Saved data entries
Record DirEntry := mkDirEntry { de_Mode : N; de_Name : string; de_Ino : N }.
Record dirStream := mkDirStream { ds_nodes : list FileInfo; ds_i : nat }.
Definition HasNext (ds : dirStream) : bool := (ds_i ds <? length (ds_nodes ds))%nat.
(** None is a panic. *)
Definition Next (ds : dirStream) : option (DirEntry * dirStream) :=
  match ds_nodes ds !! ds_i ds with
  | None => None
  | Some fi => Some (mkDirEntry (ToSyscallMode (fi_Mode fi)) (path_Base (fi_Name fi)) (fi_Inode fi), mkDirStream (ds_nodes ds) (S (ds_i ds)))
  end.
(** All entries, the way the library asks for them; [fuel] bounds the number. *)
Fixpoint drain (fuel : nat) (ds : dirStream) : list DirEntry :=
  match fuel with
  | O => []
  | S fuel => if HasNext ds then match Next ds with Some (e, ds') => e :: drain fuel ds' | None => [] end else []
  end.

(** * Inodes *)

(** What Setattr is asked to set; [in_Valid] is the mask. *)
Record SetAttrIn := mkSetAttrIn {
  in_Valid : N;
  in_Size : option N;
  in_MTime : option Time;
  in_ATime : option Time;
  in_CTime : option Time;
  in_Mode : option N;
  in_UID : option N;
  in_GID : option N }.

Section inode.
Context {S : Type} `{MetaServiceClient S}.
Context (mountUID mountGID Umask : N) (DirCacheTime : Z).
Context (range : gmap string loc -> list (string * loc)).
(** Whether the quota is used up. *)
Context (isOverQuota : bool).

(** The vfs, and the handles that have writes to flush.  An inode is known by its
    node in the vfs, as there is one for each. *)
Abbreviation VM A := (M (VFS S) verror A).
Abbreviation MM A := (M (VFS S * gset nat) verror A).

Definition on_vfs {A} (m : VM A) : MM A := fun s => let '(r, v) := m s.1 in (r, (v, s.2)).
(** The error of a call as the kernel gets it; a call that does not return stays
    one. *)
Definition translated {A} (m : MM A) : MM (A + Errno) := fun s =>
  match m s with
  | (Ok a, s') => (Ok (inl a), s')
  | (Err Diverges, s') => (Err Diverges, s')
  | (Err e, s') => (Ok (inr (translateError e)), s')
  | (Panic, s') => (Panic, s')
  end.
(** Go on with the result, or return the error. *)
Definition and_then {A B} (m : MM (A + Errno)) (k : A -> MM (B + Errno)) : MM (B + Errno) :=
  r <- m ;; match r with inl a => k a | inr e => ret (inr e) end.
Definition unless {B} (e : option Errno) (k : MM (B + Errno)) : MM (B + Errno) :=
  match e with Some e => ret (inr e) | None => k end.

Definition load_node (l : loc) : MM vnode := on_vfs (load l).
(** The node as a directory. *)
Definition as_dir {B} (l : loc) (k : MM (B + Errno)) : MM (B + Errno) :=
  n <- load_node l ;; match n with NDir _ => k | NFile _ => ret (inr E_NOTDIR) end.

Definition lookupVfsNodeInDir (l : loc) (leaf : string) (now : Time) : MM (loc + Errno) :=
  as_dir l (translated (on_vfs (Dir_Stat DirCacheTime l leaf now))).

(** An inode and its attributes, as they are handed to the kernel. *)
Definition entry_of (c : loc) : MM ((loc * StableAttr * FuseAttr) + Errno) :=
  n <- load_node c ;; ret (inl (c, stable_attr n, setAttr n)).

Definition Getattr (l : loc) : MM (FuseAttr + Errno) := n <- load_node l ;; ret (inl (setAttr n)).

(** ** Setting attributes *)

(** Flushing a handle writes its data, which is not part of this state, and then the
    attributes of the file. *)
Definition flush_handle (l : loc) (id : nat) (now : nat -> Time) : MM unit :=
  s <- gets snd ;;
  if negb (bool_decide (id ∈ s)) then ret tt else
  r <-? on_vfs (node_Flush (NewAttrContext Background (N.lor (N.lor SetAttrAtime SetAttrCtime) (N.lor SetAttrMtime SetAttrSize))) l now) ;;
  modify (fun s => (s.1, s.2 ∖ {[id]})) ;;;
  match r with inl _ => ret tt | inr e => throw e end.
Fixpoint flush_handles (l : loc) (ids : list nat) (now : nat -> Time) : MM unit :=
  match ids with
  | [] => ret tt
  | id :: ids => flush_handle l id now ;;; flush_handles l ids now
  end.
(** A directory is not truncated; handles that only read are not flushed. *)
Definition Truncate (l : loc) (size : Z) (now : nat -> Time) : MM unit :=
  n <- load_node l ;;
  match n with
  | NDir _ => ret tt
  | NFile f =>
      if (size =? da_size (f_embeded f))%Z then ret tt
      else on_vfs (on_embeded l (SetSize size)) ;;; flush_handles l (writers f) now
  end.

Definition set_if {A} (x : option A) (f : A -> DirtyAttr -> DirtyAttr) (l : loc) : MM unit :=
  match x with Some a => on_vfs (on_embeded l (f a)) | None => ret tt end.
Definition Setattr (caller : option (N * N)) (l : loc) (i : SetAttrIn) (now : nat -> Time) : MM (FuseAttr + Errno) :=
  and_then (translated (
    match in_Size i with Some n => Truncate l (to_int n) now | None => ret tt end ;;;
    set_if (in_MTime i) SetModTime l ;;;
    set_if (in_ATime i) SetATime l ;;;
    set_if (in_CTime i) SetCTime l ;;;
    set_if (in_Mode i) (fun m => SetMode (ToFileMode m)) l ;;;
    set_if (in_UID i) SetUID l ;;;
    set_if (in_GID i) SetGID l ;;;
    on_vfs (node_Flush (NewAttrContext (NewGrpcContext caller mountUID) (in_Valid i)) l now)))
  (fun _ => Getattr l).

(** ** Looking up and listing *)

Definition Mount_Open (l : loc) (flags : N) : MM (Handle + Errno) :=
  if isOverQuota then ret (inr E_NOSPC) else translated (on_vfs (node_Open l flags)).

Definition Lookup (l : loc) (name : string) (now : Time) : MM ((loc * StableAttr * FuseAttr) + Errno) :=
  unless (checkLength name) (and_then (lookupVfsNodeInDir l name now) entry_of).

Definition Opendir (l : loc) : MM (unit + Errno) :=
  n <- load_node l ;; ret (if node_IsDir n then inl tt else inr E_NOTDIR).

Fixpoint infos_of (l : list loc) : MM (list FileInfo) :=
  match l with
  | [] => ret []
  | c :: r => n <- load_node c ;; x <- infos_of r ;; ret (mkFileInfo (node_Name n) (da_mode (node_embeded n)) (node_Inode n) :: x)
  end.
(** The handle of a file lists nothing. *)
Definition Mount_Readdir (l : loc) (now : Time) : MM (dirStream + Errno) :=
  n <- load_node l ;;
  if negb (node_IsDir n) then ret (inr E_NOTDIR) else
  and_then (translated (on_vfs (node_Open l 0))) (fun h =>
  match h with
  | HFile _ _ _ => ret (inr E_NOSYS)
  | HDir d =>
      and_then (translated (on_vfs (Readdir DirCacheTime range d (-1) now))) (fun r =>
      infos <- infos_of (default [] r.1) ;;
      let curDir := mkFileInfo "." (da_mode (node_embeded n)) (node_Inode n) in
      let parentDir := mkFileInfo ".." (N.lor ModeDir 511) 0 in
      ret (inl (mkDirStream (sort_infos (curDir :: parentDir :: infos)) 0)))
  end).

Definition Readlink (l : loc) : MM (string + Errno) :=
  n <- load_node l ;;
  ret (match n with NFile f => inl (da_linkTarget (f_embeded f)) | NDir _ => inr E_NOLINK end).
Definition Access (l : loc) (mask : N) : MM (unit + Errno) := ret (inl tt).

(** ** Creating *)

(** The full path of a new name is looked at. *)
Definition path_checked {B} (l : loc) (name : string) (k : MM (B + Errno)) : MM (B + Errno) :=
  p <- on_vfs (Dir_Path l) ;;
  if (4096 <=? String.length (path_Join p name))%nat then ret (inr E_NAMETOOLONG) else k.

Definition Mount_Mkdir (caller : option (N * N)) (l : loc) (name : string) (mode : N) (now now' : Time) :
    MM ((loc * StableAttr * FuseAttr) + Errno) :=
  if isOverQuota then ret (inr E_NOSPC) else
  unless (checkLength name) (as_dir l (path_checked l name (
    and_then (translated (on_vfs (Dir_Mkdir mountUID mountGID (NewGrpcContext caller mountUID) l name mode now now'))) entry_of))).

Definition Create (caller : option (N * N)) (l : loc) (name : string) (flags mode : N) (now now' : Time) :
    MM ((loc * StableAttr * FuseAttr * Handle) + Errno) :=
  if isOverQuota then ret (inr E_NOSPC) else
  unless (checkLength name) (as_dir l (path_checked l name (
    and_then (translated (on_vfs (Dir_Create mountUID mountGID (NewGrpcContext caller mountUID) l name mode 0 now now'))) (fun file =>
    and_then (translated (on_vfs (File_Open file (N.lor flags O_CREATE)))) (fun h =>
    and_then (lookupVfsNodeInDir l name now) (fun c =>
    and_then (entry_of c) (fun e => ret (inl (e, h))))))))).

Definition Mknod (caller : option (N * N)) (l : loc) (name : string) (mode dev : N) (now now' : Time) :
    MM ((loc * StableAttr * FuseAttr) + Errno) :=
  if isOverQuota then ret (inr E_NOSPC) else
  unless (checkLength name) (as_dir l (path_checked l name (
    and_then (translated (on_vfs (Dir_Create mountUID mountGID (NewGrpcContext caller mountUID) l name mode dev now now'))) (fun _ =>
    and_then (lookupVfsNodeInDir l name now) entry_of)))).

HOW TO COMPLETE THIS TASK
Return the lines of the records that include the string "verror".

EXERCISE OUTPUT
Abbreviation VM A := (M (VFS S) verror A).
Abbreviation MM A := (M (VFS S * gset nat) verror A).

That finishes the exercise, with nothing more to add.